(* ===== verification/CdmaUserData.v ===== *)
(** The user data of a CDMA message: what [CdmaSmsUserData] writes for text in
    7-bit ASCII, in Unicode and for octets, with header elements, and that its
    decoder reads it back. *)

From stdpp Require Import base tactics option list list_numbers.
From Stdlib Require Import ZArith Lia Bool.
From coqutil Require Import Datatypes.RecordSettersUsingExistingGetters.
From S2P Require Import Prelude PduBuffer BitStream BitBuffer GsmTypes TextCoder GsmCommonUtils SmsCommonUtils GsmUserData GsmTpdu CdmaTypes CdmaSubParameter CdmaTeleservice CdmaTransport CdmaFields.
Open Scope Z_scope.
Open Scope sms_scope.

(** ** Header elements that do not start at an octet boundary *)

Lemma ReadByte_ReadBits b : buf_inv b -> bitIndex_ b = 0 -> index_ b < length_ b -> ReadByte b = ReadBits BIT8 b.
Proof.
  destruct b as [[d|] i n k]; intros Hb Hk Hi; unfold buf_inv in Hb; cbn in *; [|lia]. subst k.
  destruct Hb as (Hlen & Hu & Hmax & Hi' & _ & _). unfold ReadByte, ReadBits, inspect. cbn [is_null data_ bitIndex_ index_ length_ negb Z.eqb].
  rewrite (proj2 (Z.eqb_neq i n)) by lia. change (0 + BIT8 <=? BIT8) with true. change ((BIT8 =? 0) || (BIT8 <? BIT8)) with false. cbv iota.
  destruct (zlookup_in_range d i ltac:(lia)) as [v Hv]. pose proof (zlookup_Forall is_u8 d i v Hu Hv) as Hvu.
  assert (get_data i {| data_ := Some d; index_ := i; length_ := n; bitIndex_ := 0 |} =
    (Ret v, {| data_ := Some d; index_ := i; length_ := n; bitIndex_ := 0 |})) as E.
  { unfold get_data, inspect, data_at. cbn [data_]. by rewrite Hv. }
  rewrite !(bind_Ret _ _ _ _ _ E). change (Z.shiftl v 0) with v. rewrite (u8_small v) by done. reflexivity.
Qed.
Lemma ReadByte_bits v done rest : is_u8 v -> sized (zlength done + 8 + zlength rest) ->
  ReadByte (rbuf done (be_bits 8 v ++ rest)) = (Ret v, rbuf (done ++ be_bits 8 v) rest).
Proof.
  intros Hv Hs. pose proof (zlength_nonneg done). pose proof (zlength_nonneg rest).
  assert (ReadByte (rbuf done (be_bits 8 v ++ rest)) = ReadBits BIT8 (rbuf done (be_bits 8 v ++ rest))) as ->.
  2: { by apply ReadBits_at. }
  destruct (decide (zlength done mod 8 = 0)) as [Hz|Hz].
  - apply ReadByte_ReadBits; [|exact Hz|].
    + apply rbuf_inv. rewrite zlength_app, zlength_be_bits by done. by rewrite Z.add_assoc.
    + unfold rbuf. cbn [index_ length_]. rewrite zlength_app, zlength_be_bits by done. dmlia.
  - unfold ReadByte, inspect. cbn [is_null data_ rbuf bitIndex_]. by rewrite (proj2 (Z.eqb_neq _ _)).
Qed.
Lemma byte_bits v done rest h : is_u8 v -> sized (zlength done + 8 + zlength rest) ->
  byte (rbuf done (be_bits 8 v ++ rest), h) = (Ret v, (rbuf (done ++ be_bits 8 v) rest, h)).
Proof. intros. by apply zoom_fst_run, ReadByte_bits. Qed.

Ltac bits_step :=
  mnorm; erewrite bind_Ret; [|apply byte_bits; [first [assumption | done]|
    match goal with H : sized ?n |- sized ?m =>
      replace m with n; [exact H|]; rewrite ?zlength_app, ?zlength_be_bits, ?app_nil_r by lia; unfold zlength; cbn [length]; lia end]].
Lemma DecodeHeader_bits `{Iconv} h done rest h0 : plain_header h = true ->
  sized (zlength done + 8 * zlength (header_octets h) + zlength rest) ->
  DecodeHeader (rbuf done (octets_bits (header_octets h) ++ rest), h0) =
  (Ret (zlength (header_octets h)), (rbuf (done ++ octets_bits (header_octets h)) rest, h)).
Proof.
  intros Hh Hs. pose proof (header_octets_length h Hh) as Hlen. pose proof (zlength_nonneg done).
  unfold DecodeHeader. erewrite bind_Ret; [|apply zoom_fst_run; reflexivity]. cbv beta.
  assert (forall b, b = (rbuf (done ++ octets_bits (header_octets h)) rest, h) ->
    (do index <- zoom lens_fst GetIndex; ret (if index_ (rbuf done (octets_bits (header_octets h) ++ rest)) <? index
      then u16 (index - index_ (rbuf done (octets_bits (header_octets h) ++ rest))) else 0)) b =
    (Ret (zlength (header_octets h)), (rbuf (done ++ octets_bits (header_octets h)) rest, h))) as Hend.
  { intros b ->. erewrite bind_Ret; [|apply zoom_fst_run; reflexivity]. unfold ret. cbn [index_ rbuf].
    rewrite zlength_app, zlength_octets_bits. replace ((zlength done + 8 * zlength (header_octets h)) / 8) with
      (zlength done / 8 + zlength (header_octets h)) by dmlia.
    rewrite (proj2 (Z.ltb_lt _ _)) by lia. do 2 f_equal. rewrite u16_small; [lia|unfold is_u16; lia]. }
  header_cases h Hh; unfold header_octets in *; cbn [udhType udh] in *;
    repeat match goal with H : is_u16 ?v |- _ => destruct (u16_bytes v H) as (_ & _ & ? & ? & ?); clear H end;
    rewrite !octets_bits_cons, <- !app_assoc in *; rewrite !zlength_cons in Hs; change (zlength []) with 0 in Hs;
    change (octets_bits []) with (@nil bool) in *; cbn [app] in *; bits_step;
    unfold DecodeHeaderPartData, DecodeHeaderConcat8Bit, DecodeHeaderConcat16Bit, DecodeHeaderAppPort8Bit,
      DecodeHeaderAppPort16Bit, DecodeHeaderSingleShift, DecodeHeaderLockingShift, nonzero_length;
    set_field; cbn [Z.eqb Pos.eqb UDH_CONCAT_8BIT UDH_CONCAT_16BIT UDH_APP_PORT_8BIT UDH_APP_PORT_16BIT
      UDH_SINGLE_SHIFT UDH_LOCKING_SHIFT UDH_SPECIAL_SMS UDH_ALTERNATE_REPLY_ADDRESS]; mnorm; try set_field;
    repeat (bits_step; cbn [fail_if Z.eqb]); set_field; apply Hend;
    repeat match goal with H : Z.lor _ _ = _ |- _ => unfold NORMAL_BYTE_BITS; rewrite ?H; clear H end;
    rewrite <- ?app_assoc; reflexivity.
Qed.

# [THE PROBLEM]
Once the records end, copy them all again exactly.

# [ANSWER BELOW]
(* ===== verification/CdmaUserData.v ===== *)
(** The user data of a CDMA message: what [CdmaSmsUserData] writes for text in
    7-bit ASCII, in Unicode and for octets, with header elements, and that its
    decoder reads it back. *)

From stdpp Require Import base tactics option list list_numbers.
From Stdlib Require Import ZArith Lia Bool.
From coqutil Require Import Datatypes.RecordSettersUsingExistingGetters.
From S2P Require Import Prelude PduBuffer BitStream BitBuffer GsmTypes TextCoder GsmCommonUtils SmsCommonUtils GsmUserData GsmTpdu CdmaTypes CdmaSubParameter CdmaTeleservice CdmaTransport CdmaFields.
Open Scope Z_scope.
Open Scope sms_scope.

(** ** Header elements that do not start at an octet boundary *)

Lemma ReadByte_ReadBits b : buf_inv b -> bitIndex_ b = 0 -> index_ b < length_ b -> ReadByte b = ReadBits BIT8 b.
Proof.
  destruct b as [[d|] i n k]; intros Hb Hk Hi; unfold buf_inv in Hb; cbn in *; [|lia]. subst k.
  destruct Hb as (Hlen & Hu & Hmax & Hi' & _ & _). unfold ReadByte, ReadBits, inspect. cbn [is_null data_ bitIndex_ index_ length_ negb Z.eqb].
  rewrite (proj2 (Z.eqb_neq i n)) by lia. change (0 + BIT8 <=? BIT8) with true. change ((BIT8 =? 0) || (BIT8 <? BIT8)) with false. cbv iota.
  destruct (zlookup_in_range d i ltac:(lia)) as [v Hv]. pose proof (zlookup_Forall is_u8 d i v Hu Hv) as Hvu.
  assert (get_data i {| data_ := Some d; index_ := i; length_ := n; bitIndex_ := 0 |} =
    (Ret v, {| data_ := Some d; index_ := i; length_ := n; bitIndex_ := 0 |})) as E.
  { unfold get_data, inspect, data_at. cbn [data_]. by rewrite Hv. }
  rewrite !(bind_Ret _ _ _ _ _ E). change (Z.shiftl v 0) with v. rewrite (u8_small v) by done. reflexivity.
Qed.
Lemma ReadByte_bits v done rest : is_u8 v -> sized (zlength done + 8 + zlength rest) ->
  ReadByte (rbuf done (be_bits 8 v ++ rest)) = (Ret v, rbuf (done ++ be_bits 8 v) rest).
Proof.
  intros Hv Hs. pose proof (zlength_nonneg done). pose proof (zlength_nonneg rest).
  assert (ReadByte (rbuf done (be_bits 8 v ++ rest)) = ReadBits BIT8 (rbuf done (be_bits 8 v ++ rest))) as ->.
  2: { by apply ReadBits_at. }
  destruct (decide (zlength done mod 8 = 0)) as [Hz|Hz].
  - apply ReadByte_ReadBits; [|exact Hz|].
    + apply rbuf_inv. rewrite zlength_app, zlength_be_bits by done. by rewrite Z.add_assoc.
    + unfold rbuf. cbn [index_ length_]. rewrite zlength_app, zlength_be_bits by done. dmlia.
  - unfold ReadByte, inspect. cbn [is_null data_ rbuf bitIndex_]. by rewrite (proj2 (Z.eqb_neq _ _)).
Qed.
Lemma byte_bits v done rest h : is_u8 v -> sized (zlength done + 8 + zlength rest) ->
  byte (rbuf done (be_bits 8 v ++ rest), h) = (Ret v, (rbuf (done ++ be_bits 8 v) rest, h)).
Proof. intros. by apply zoom_fst_run, ReadByte_bits. Qed.

Ltac bits_step :=
  mnorm; erewrite bind_Ret; [|apply byte_bits; [first [assumption | done]|
    match goal with H : sized ?n |- sized ?m =>
      replace m with n; [exact H|]; rewrite ?zlength_app, ?zlength_be_bits, ?app_nil_r by lia; unfold zlength; cbn [length]; lia end]].
Lemma DecodeHeader_bits `{Iconv} h done rest h0 : plain_header h = true ->
  sized (zlength done + 8 * zlength (header_octets h) + zlength rest) ->
  DecodeHeader (rbuf done (octets_bits (header_octets h) ++ rest), h0) =
  (Ret (zlength (header_octets h)), (rbuf (done ++ octets_bits (header_octets h)) rest, h)).
Proof.
  intros Hh Hs. pose proof (header_octets_length h Hh) as Hlen. pose proof (zlength_nonneg done).
  unfold DecodeHeader. erewrite bind_Ret; [|apply zoom_fst_run; reflexivity]. cbv beta.
  assert (forall b, b = (rbuf (done ++ octets_bits (header_octets h)) rest, h) ->
    (do index <- zoom lens_fst GetIndex; ret (if index_ (rbuf done (octets_bits (header_octets h) ++ rest)) <? index
      then u16 (index - index_ (rbuf done (octets_bits (header_octets h) ++ rest))) else 0)) b =
    (Ret (zlength (header_octets h)), (rbuf (done ++ octets_bits (header_octets h)) rest, h))) as Hend.
  { intros b ->. erewrite bind_Ret; [|apply zoom_fst_run; reflexivity]. unfold ret. cbn [index_ rbuf].
    rewrite zlength_app, zlength_octets_bits. replace ((zlength done + 8 * zlength (header_octets h)) / 8) with
      (zlength done / 8 + zlength (header_octets h)) by dmlia.
    rewrite (proj2 (Z.ltb_lt _ _)) by lia. do 2 f_equal. rewrite u16_small; [lia|unfold is_u16; lia]. }
  header_cases h Hh; unfold header_octets in *; cbn [udhType udh] in *;
    repeat match goal with H : is_u16 ?v |- _ => destruct (u16_bytes v H) as (_ & _ & ? & ? & ?); clear H end;
    rewrite !octets_bits_cons, <- !app_assoc in *; rewrite !zlength_cons in Hs; change (zlength []) with 0 in Hs;
    change (octets_bits []) with (@nil bool) in *; cbn [app] in *; bits_step;
    unfold DecodeHeaderPartData, DecodeHeaderConcat8Bit, DecodeHeaderConcat16Bit, DecodeHeaderAppPort8Bit,
      DecodeHeaderAppPort16Bit, DecodeHeaderSingleShift, DecodeHeaderLockingShift, nonzero_length;
    set_field; cbn [Z.eqb Pos.eqb UDH_CONCAT_8BIT UDH_CONCAT_16BIT UDH_APP_PORT_8BIT UDH_APP_PORT_16BIT
      UDH_SINGLE_SHIFT UDH_LOCKING_SHIFT UDH_SPECIAL_SMS UDH_ALTERNATE_REPLY_ADDRESS]; mnorm; try set_field;
    repeat (bits_step; cbn [fail_if Z.eqb]); set_field; apply Hend;
    repeat match goal with H : Z.lor _ _ = _ |- _ => unfold NORMAL_BYTE_BITS; rewrite ?H; clear H end;
    rewrite <- ?app_assoc; reflexivity.
Qed.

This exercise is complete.